(** * dawichi/blog: the content schema, the index page and the page scripts

    A shallow embedding of the logic-bearing parts of the blog:

    - [src/content/config.ts]: the zod schema of the [blog] collection;
    - the index page: the visibility filter, the tag controls computed by
      [reduce], and the inline script that filters posts by tag;
    - [src/pages/[...slug].astro]: the inline script that builds the table
      of contents and the scroll listener of the reading-progress bar.

    JavaScript strings are [string]s, arrays are [list]s, objects used as
    records of named properties are [gmap string _], and DOM look-ups that
    may return [null] are [option]s.  An uncaught [TypeError] is an explicit
    outcome of the scripts. *)

From Stdlib Require Import ZArith String Lia.
From stdpp Require Import base option list sorting strings gmap.

#[local] Set Warnings "-register-all".

(** ** JavaScript values and library functions *)

Module Js.

(** A [Date] object: its time value in milliseconds, or [NaN]. *)
Inductive Date :=
  | ValidDate (ms : Z)
  | InvalidDate.

(** The values a frontmatter block can hold once the YAML parser has read
    it.  A number keeps its source text, as no schema below looks inside
    one; a YAML timestamp is always a [Date] with a proper time value. *)
Inductive Value :=
  | VUndefined
  | VNull
  | VBool (b : bool)
  | VNumber (lit : string)
  | VString (s : string)
  | VDate (ms : Z)
  | VArray (items : list Value)
  | VObject (fields : gmap string Value).

(** [o[k]]: reading a property that is not there gives [undefined]. *)
Definition prop (o : gmap string Value) (k : string) : Value :=
  default VUndefined (o !! k).

(** [xs.includes(x)] on an array of strings. *)
Definition includes (xs : list string) (x : string) : bool :=
  bool_decide (x ∈ xs).

(** [Array.prototype.sort]: a stable sort, here by insertion from the
    right; [le a b] says that the comparator does not put [b] before [a]. *)
Fixpoint insert_sorted {A} (le : A → A → bool) (x : A) (l : list A) : list A :=
  match l with
  | [] => [x]
  | y :: l' => if le x y then x :: y :: l' else y :: insert_sorted le x l'
  end.

Definition sort_by {A} (le : A → A → bool) (l : list A) : list A :=
  foldr (insert_sorted le) [] l.

(** [xs.sort()] without a comparator, on strings.  The strings here are
    compared byte by byte, which is the order of [sort()] on ASCII
    labels; beyond ASCII the engine orders UTF-16 code units and the two
    orders can differ.  Nothing below depends on the order of the
    result, only on what it holds. *)
Definition sort (xs : list string) : list string := sort_by String.leb xs.

(** How a script ends: normally, or with an uncaught exception. *)
Inductive Error := TypeError.

Inductive Completion (A : Type) :=
  | Normal (a : A)
  | Throw (e : Error).
Arguments Normal {A} a.
Arguments Throw {A} e.

End Js.

(** ** The part of zod that [config.ts] uses *)

Module Zod.
Import Js.

Inductive PathSeg :=
  | Key (k : string)
  | Index (i : nat).

Inductive IssueCode := invalid_type | invalid_union.

Record ZodIssue := { code : IssueCode; path : list PathSeg }.

(** The result of [safeParse]. *)
Inductive SafeParse (A : Type) :=
  | Success (data : A)
  | Failure (issues : list ZodIssue).
Arguments Success {A} data.
Arguments Failure {A} issues.

Definition ZodType (A : Type) : Type := Value → SafeParse A.

Definition sp_map {A B} (f : A → B) (r : SafeParse A) : SafeParse B :=
  match r with
  | Success a => Success (f a)
  | Failure i => Failure i
  end.

(** Two results are merged as zod merges the fields of an object: the
    issues of both sides are kept. *)
Definition sp_ap {A B} (rf : SafeParse (A → B)) (ra : SafeParse A) : SafeParse B :=
  match rf, ra with
  | Success f, Success a => Success (f a)
  | Success _, Failure j => Failure j
  | Failure i, Success _ => Failure i
  | Failure i, Failure j => Failure (i ++ j)
  end.

Definition under (seg : PathSeg) {A} (r : SafeParse A) : SafeParse A :=
  match r with
  | Success a => Success a
  | Failure i => Failure (map (λ issue, {| code := code issue; path := seg :: path issue |}) i)
  end.

Definition type_issue : list ZodIssue := [{| code := invalid_type; path := [] |}].

Definition z_string : ZodType string := λ v,
  match v with
  | VString s => Success s
  | _ => Failure type_issue
  end.

Definition z_boolean : ZodType bool := λ v,
  match v with
  | VBool b => Success b
  | _ => Failure type_issue
  end.

(** [z.date()] takes a [Date] whose time value is not [NaN]. *)
Definition z_date : ZodType Date := λ v,
  match v with
  | VDate ms => Success (ValidDate ms)
  | _ => Failure type_issue
  end.

Fixpoint parse_items {A} (T : ZodType A) (i : nat) (items : list Value) : SafeParse (list A) :=
  match items with
  | [] => Success []
  | v :: rest => sp_ap (sp_map cons (under (Index i) (T v))) (parse_items T (S i) rest)
  end.

Definition z_array {A} (T : ZodType A) : ZodType (list A) := λ v,
  match v with
  | VArray items => parse_items T 0 items
  | _ => Failure type_issue
  end.

(** [S.or(T)]: the first schema that accepts the value wins. *)
Definition z_or {A B} (S : ZodType A) (T : ZodType B) : ZodType (A + B) := λ v,
  match S v with
  | Success a => Success (inl a)
  | Failure _ =>
      match T v with
      | Success b => Success (inr b)
      | Failure _ => Failure [{| code := invalid_union; path := [] |}]
      end
  end.

Definition z_transform {A B} (S : ZodType A) (f : A → B) : ZodType B := λ v,
  sp_map f (S v).

(** One key of the shape of a [z.object]: the schema is run on [o[k]]. *)
Definition field {A} (o : gmap string Value) (k : string) (T : ZodType A) : SafeParse A :=
  under (Key k) (T (prop o k)).

(** [z.object(shape)]: the value must be an object; keys outside the
    shape are dropped. *)
Definition z_object {A} (shape : gmap string Value → SafeParse A) : ZodType A := λ v,
  match v with
  | VObject o => shape o
  | _ => Failure type_issue
  end.

End Zod.

(** ** [src/content/config.ts] *)

Module Config.
Import Js Zod.

Record Article := mkArticle {
  title : string;
  description : string;
  pubDate : Date;
  heroImage : string;
  tags : list string;
  visible : bool;
}.

(** A content file of the collection and the entry made of it. *)
Record ContentFile := { file_slug : string; frontmatter : Value }.

Record Entry := { slug : string; data : Article }.

(** The outcome of a build: the entries, or the file that stopped it. *)
Inductive Build (A : Type) :=
  | Built (a : A)
  | BuildError (file : string) (issues : list ZodIssue).
Arguments Built {A} a.
Arguments BuildError {A} file issues.

Section Schema.
(** [new Date(s)] on a string is [Date.parse], whose result outside the
    ISO format is left to the engine. *)
Variable Date_parse : string → Date.

(** [val => new Date(val)] *)
Definition new_Date (val : string + Date) : Date :=
  match val with
  | inl s => Date_parse s
  | inr d => d
  end.

Definition blog : ZodType Article :=
  z_object (λ o,
    sp_ap (sp_ap (sp_ap (sp_ap (sp_ap (sp_map mkArticle
      (field o "title" z_string))
      (field o "description" z_string))
      (field o "pubDate" (z_transform (z_or z_string z_date) new_Date)))
      (field o "heroImage" z_string))
      (field o "tags" (z_array z_string)))
      (field o "visible" z_boolean)).

(** Modelled from the spec: the loading of the collection, which Astro
    does and the repository does not hold.  At build time every
    frontmatter goes through the schema, and the first one that fails
    stops the build with the issues found in that file. *)
Fixpoint getCollection (files : list ContentFile) : Build (list Entry) :=
  match files with
  | [] => Built []
  | f :: rest =>
      match blog (frontmatter f) with
      | Failure issues => BuildError (file_slug f) issues
      | Success a =>
          match getCollection rest with
          | Built entries => Built ({| slug := file_slug f; data := a |} :: entries)
          | BuildError file issues => BuildError file issues
          end
      end
  end.
End Schema.

End Config.

(** ** The index page, server side: which posts and which tags it shows *)

Module Index.
Import Js Config.

(** [(a, b) => a.data.pubDate.valueOf() - b.data.pubDate.valueOf()];
    the difference is [NaN] ([None]) when a date is invalid. *)
Definition by_pubDate (a b : Entry) : option Z :=
  match pubDate (data a), pubDate (data b) with
  | ValidDate x, ValidDate y => Some (x - y)%Z
  | _, _ => None
  end.

(** [sort] leaves [a] before [b] unless the comparator is positive, and
    reads [NaN] as [+0]. *)
Definition keeps_order (c : option Z) : bool :=
  match c with
  | Some v => (v <=? 0)%Z
  | None => true
  end.

(** [import.meta.env.NODE_ENV === 'development'] *)
Definition is_development (NODE_ENV : option string) : bool :=
  bool_decide (NODE_ENV = Some "development").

════════

Set down again, word for word, the stretch of records from the line with "(** [xs.includes(x)] on" to the line with "right; [le a", both of those lines included.

ANSWER TO THIS TASK:
(** [xs.includes(x)] on an array of strings. *)
Definition includes (xs : list string) (x : string) : bool :=
  bool_decide (x ∈ xs).

(** [Array.prototype.sort]: a stable sort, here by insertion from the
    right; [le a b] says that the comparator does not put [b] before [a]. *)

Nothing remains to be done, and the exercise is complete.